July 30 is Friendship Day. Wikipedia says the idea of World Friendship Day was first proposed by Dr. Ramon Artemio Bracco of Paraguay on 20 July 1958 and became an extremely popular celebration in many South American countries. Today, it is more widely known thanks to social media.
I’m glad that there is a Friendship Day. A great deal is made of Mother’s Day, Father’s Day, Children’s Day, Valentine’s Day, and other days I do not know about. But the value of friendship is grossly underestimated.
I am a friend person. In that, I like to be a friend and to have friends.
Growing up in India, I had many friends, mostly through school. We exchanged little gifts, wrote in each other’s autographs and whispered into each other’s ear. Secrets, only between us. I also had a best friend all the way through school. We had a bit of a falling out right before we graduated, over something silly I cannot remember. But there were others in my circle of friends, also special because of who they were and what they brought to my life.
Each friend represents a world in us, a world possibly not born until they arrive, and it is only by this meeting that a new world is born. Anais Nin
I was encouraged to have friends, near and far. It was common in the 50s to have pen-pals. As the word suggests, they were friends we wrote to. And they wrote to us. By pen. Mine were as far away as New Zealand, UK and Japan. I still remember the excitement of seeing an air-mail envelope with my name on it delivered by the postman to our home. A letter from a faraway land, so strange and different, and yet not. I wrote about my life and they wrote about theirs.

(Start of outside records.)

(** * SimpleCAS: a shallow embedding of [CAS.py]

    [CAS.py] represents symbolic expressions as binary trees of Python
    objects.  The classes [Node], [Operator], [Expression],
    [CompoundExpression], [SymbolicVar] and [SymbolicNum] are embedded
    below method by method.

    Conventions of the embedding:
    - the method [m] of the class [C] is the definition [C_m], with the name
      of the method as the source spells it: [Expression__op] is
      [Expression._op], [Node___init__] is [Node.__init__];
    - a Python [str] is the list of its code points;
    - a Python [int] is a [Z], a [bool] is kept apart from it but answers
      [isinstance(_, int)] like CPython does;
    - a call either returns or raises: [result];
    - objects are records of their class and their three attributes; the one
      mutator of the module, [commute], only rewrites the two child slots of
      its receiver, so a mutating method maps the receiver to its next state
      together with the returned value. *)

From Stdlib Require Import ZArith NArith Lia String Ascii.
From stdpp Require Import base decidable option list.
From Equations Require Import Equations.
From Equations.Prop Require Import Logic.

Local Open Scope Z_scope.

(** ** Host values *)

(** A Python string, code point by code point. *)
Definition str := list N.

(** An ASCII literal of the source as a [str]. *)
Definition lit (s : string) : str := map N_of_ascii (list_ascii_of_string s).

Inductive exception :=
  | ValueError (msg : str)
  | TypeError (msg : str)
  | AttributeError (msg : str).

Inductive result (A : Type) :=
  | Ok (a : A)
  | Raise (e : exception).
Arguments Ok {A} a.
Arguments Raise {A} e.

#[global] Instance result_ret : MRet result := @Ok.
#[global] Instance result_bind : MBind result :=
  fun A B f m => match m with Ok a => f a | Raise e => Raise e end.

(** The classes of the module.  [Expression_] is a direct instance of the
    base class, which Python does not forbid. *)
Inductive Class :=
  | Node_
  | Expression_
  | CompoundExpression_
  | SymbolicVar_
  | SymbolicNum_.

Module Operator.

(** [class Operator(Enum)] *)
Inductive t := add | sub | mul | div.

(** The enum values, the code points of the glyphs. *)
Definition value (o : t) : Z :=
  match o with
  | add => 0x2B
  | sub => 0x2D
  | mul => 0xD7
  | div => 0xF7
  end.

End Operator.
Abbreviation Operator := Operator.t.

(** Attributes of an instance of [Node] or of one of its subclasses. *)
Record object_ (V : Type) := Object {
  cls : Class;
  val : V;
  left : V;
  right : V
}.
Arguments Object {V} cls val left right.
Arguments cls {V} o.
Arguments val {V} o.
Arguments left {V} o.
Arguments right {V} o.

(** The values the module meets: what a user may pass to a constructor or to
    an operator, and what the attributes hold.  Lists are lists of integers,
    enough to have a sized value that is not a string. *)
#[warnings="-register-all"]
Inductive value :=
  | VNone
  | VNotImplemented
  | VBool (b : bool)
  | VInt (z : Z)
  | VStr (s : str)
  | VList (items : list Z)
  | VOperator (o : Operator)
  | VObject (o : object_ value).
Abbreviation object := (object_ value).

#[global] Instance N_eq_dec' : EqDecision N := N.eq_dec.

(** ** Builtins *)

Definition is_None (v : value) : bool :=
  match v with VNone => true | _ => false end.

(** [isinstance(v, int)]: [bool] is a subclass of [int]. *)
Definition isinstance_int (v : value) : bool :=
  match v with VInt _ | VBool _ => true | _ => false end.

(** [isinstance(v, str)] *)
Definition isinstance_str (v : value) : bool :=
  match v with VStr _ => true | _ => false end.

(** [isinstance(v, Expression)]: every class of the module but [Node]. *)
Definition isinstance_Expression (v : value) : bool :=
  match v with
  | VObject o => match cls o with Node_ => false | _ => true end
  | _ => false
  end.

Definition class_name (c : Class) : str :=
  match c with
  | Node_ => lit "Node"
  | Expression_ => lit "Expression"
  | CompoundExpression_ => lit "CompoundExpression"
  | SymbolicVar_ => lit "SymbolicVar"
  | SymbolicNum_ => lit "SymbolicNum"
  end.

(** The name CPython prints for the type of a value. *)
Definition type_name (v : value) : str :=
  match v with
  | VNone => lit "NoneType"
  | VNotImplemented => lit "NotImplementedType"
  | VBool _ => lit "bool"
  | VInt _ => lit "int"
  | VStr _ => lit "str"
  | VList _ => lit "list"
  | VOperator _ => lit "Operator"
  | VObject o => class_name (cls o)
  end.

(** The decimal digits of a natural number, most significant first. *)
Equations? digits (n : N) : str by wf (N.to_nat n) lt :=
  digits n with inspect (n <? 10)%N := {
    | exist _ true _ := [48 + n]%N;
    | exist _ false H := digits (n / 10) ++ [48 + n mod 10]%N }.
Proof.
  apply N.ltb_ge in H.
  assert (n / 10 < n)%N by (apply N.div_lt; lia). lia.
Qed.

(** [int.__str__]: the decimal numeral, with a sign for a negative number.
    The cap an interpreter may put on the number of digits of the conversion
    ([sys.set_int_max_str_digits]) is a setting of the host and is left out. *)
Definition int___str__ (z : Z) : str :=
  if z <? 0 then lit "-" ++ digits (Z.to_N (- z)) else digits (Z.to_N z).

(** [bool.__str__] *)
Definition bool___str__ (b : bool) : str :=
  if b then lit "True" else lit "False".

(** [sep.join(parts)] *)
Fixpoint join (sep : str) (parts : list str) : str :=
  match parts with
  | [] => []
  | [p] => p
  | p :: ps => p ++ sep ++ join sep ps
  end.

(** [list.__str__] on a list of integers *)
Definition list___str__ (items : list Z) : str :=
  lit "[" ++ join (lit ", ") (map int___str__ items) ++ lit "]".

(** [len(v)]: strings and lists are sized, nothing else here is. *)
Definition len (v : value) : result Z :=
  match v with
  | VStr s => Ok (Z.of_nat (length s))
  | VList l => Ok (Z.of_nat (length l))
  | _ => Raise (TypeError (lit "object of type '" ++ type_name v ++ lit "' has no len()"))
  end.

(** [ord(v)]: the code point of a one-character string. *)
Definition ord (v : value) : result Z :=
  match v with
  | VStr [c] => Ok (Z.of_N c)
  | VStr s =>
      Raise (TypeError (lit "ord() expected a character, but string of length "
                          ++ int___str__ (Z.of_nat (length s)) ++ lit " found"))
  | _ => Raise (TypeError (lit "ord() expected string of length 1, but "
                             ++ type_name v ++ lit " found"))
  end.

(** [chr(i)] *)
Definition chr (i : Z) : result str :=
  if (0 <=? i) && (i <? 0x110000) then Ok [Z.to_N i]
  else Raise (ValueError (lit "chr() arg not in range(0x110000)")).

(** [a <= v] for an integer [a]: defined against [int] and [bool] only. *)
Definition int_le (a : Z) (v : value) : result bool :=
  match v with
  | VInt z => Ok (a <=? z)
  | VBool b => Ok (a <=? (if b then 1 else 0))
  | _ => Raise (TypeError (lit "'<=' not supported between instances of 'int' and '"
                             ++ type_name v ++ lit "'"))
  end.

(** Python's short-circuit [and] and [or] on conditions that may raise. *)
Definition and_then (a b : result bool) : result bool :=
  x ← a; if x : bool then b else Ok false.
Definition or_else (a b : result bool) : result bool :=
  x ← a; if x : bool then Ok true else b.
Infix "&&&" := and_then (at level 40, left associativity).
Infix "|||" := or_else (at level 50, left associativity).

(** ** class Operator: [__str__] *)

(** [Operator.__str__]: [chr(self.value)] *)
Definition Operator___str__ (self : Operator) : result str :=
  chr (Operator.value self).

(** ** class Node *)

(** [Node.__init__(self, val, left=None, right=None)], on a fresh instance of
    class [c]; the subclasses reach it through [super().__init__]. *)
Definition Node___init__ (c : Class) (val left right : value) : object :=
  {| cls := c; val := val; left := left; right := right |}.

(** [Node(val)] *)
Definition Node (val : value) : object := Node___init__ Node_ val VNone VNone.

(** ** Rendering: [str()], [Node.__str__] and [Expression.__str__]

    [str(v)] calls the [__str__] of the class of [v], and the two methods of
    the module call [str] back on the attributes: the methods are written over
    the builtin they call, and [py_str] closes the recursion. *)
Section Str_methods.

Variable str_ : value -> result str.

(** [Node.__str__] *)
Definition Node___str__ (self : object) : result str :=
  str_ (val self).

(** [Expression.__str__] *)
Definition Expression___str__ (self : object) : result str :=
  left' ← (if negb (is_None (left self)) then str_ (left self) else Ok []);
  right' ← (if negb (is_None (right self)) then str_ (right self) else Ok []);
  if bool_decide (left' = []) && bool_decide (right' = []) then
    str_ (val self)
  else
    v ← str_ (val self);
    Ok (lit "(" ++ left' ++ lit " " ++ v ++ lit " " ++ right' ++ lit ")").

End Str_methods.

(** The builtin [str]. *)
Fixpoint py_str (v : value) : result str :=
  match v with
  | VNone => Ok (lit "None")
  | VNotImplemented => Ok (lit "NotImplemented")
  | VBool b => Ok (bool___str__ b)
  | VInt z => Ok (int___str__ z)
  | VStr s => Ok s
  | VList l => Ok (list___str__ l)
  | VOperator o => Operator___str__ o
  | VObject o =>
      match cls o with
      | Node_ => Node___str__ py_str o
      | _ => Expression___str__ py_str o
      end
  end.

(** ** class CompoundExpression: construction *)

(** [CompoundExpression.__init__(self, op, left, right)] *)
Definition CompoundExpression___init__ (op : Operator) (left right : value)
  : result object :=
  if negb (isinstance_Expression left) || negb (isinstance_Expression right) then
    Raise (TypeError (lit "'left' and 'right' must be of type Expression."))
  else
    Ok (Node___init__ CompoundExpression_ (VOperator op) left right).

(** ** class SymbolicVar: construction *)

(** [SymbolicVar.__init__(self, name)] *)
Definition SymbolicVar___init__ (name : value) : result object :=
  c ← ((n ← len name; Ok (n =? 1))
       &&& Ok (isinstance_str name)
       &&& ((a ← ord name; Ok ((97 <=? a) && (a <=? 122)))
            ||| (a ← ord name; Ok ((65 <=? a) && (a <=? 90)))));
  if c : bool then
    Ok (Node___init__ SymbolicVar_ (VObject (Node name)) VNone VNone)
  else
    Raise (ValueError (lit "Symbol name must be an upper or lower-case "
                         ++ lit "string of length 1.")).

(** ** class SymbolicNum: construction *)

(** [SymbolicNum.__init__(self, val)] *)
Definition SymbolicNum___init__ (val : value) : result object :=
  c ← (Ok (isinstance_int val) &&& int_le 0 val);
  if c : bool then
    Ok (Node___init__ SymbolicNum_ (VObject (Node val)) VNone VNone)
  else
    Raise (ValueError (lit "Constant must be a non-negative integer.")).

Some of my school friends traveled to college with me and then we went our separate ways. We wrote to each other off and on, but it tapered off. New relationships came into our lives, with new preoccupations. Thanks to Facebook, some of us are reunited over the last several years, after years of separation. There have been careers, marriages, divorces, second marriages, children, grandchildren, retirements and of course, deaths. Our paths have been diverse, and we have all become quite different people. We are scattered all around the world.
I spent about two decades outside India, in the US and Italy and developed strong friendship networks, especially in the US. Friends I made in college, in shared homes and workplaces. Friends who took me, a foreign student and a stranger into their homes, families and hearts.
Back in India in 1990, I am still in touch with several of those friends in the US. Some came to my son’s wedding last year. Two dear friends came from Amsterdam. New friendships formed along the way, some deep, some transient.
Good friendships thrive on communication.
Keeping in touch with friends is a challenge. The good old letter writing days are replaced by email and the Internet, WhatsApp and Skype, and now Zoom and other ways to connect. Every now and then, my friend of 40 years, Agnes from Amsterdam, sends me a letter or a post card, when she sees something that reminds her of our friendship. Seeing her strong and upright handwriting on an envelope or the post card makes me smile and cherish the fact that she takes the time to connect, in this way.
Virtual friends take on a special meaning too. In 2012, on Facebook I shared I was having an eye surgery in 2012, and there was a flood of messages in support and care. I was terribly touched. I had two subsequent surgeries over the last two years and as before, felt very supported by the posts. I like the fact that I can be a part of their FB and real lives and they of mine, even though we know it is vicarious. But it is a relationship, nevertheless.
Friendship is sitting across a friend over a cup of tea or coffee or a drink. Walking in a park, window shopping or watching a movie. Discussing books, politics, whatever turns us on and that we want to share, because in sharing lies the joy. It’s a phone call. The more we share, the closer we are. Some friends move onto a back burner and others disappear. And that is OK too. Sometimes, they re-appear. That’s all right too.
Friendship has shaped me. It has stretched me. Its inspired me to cook, bake and make art for my friends. Sometimes visiting friends buy my art and I get a warm feeling thinking how my artwork sits in their homes, be it in the US, Ireland, Australia and India. Their gifts over the years adorn my home, reminding me of them. Even their left luggage in my basement gives me a warm fuzzy feeling, knowing that wherever they are – in the US, Sweden and China, I have a piece of them in my home. And heart.
My friends and I evolve and change. We try and keep up with each other. Sharing good or bad news with a close friend is a moving experience. Listening to each other strengthens our bond. I have been nurtured by friends in good and bad times.
I cannot imagine a life without friends.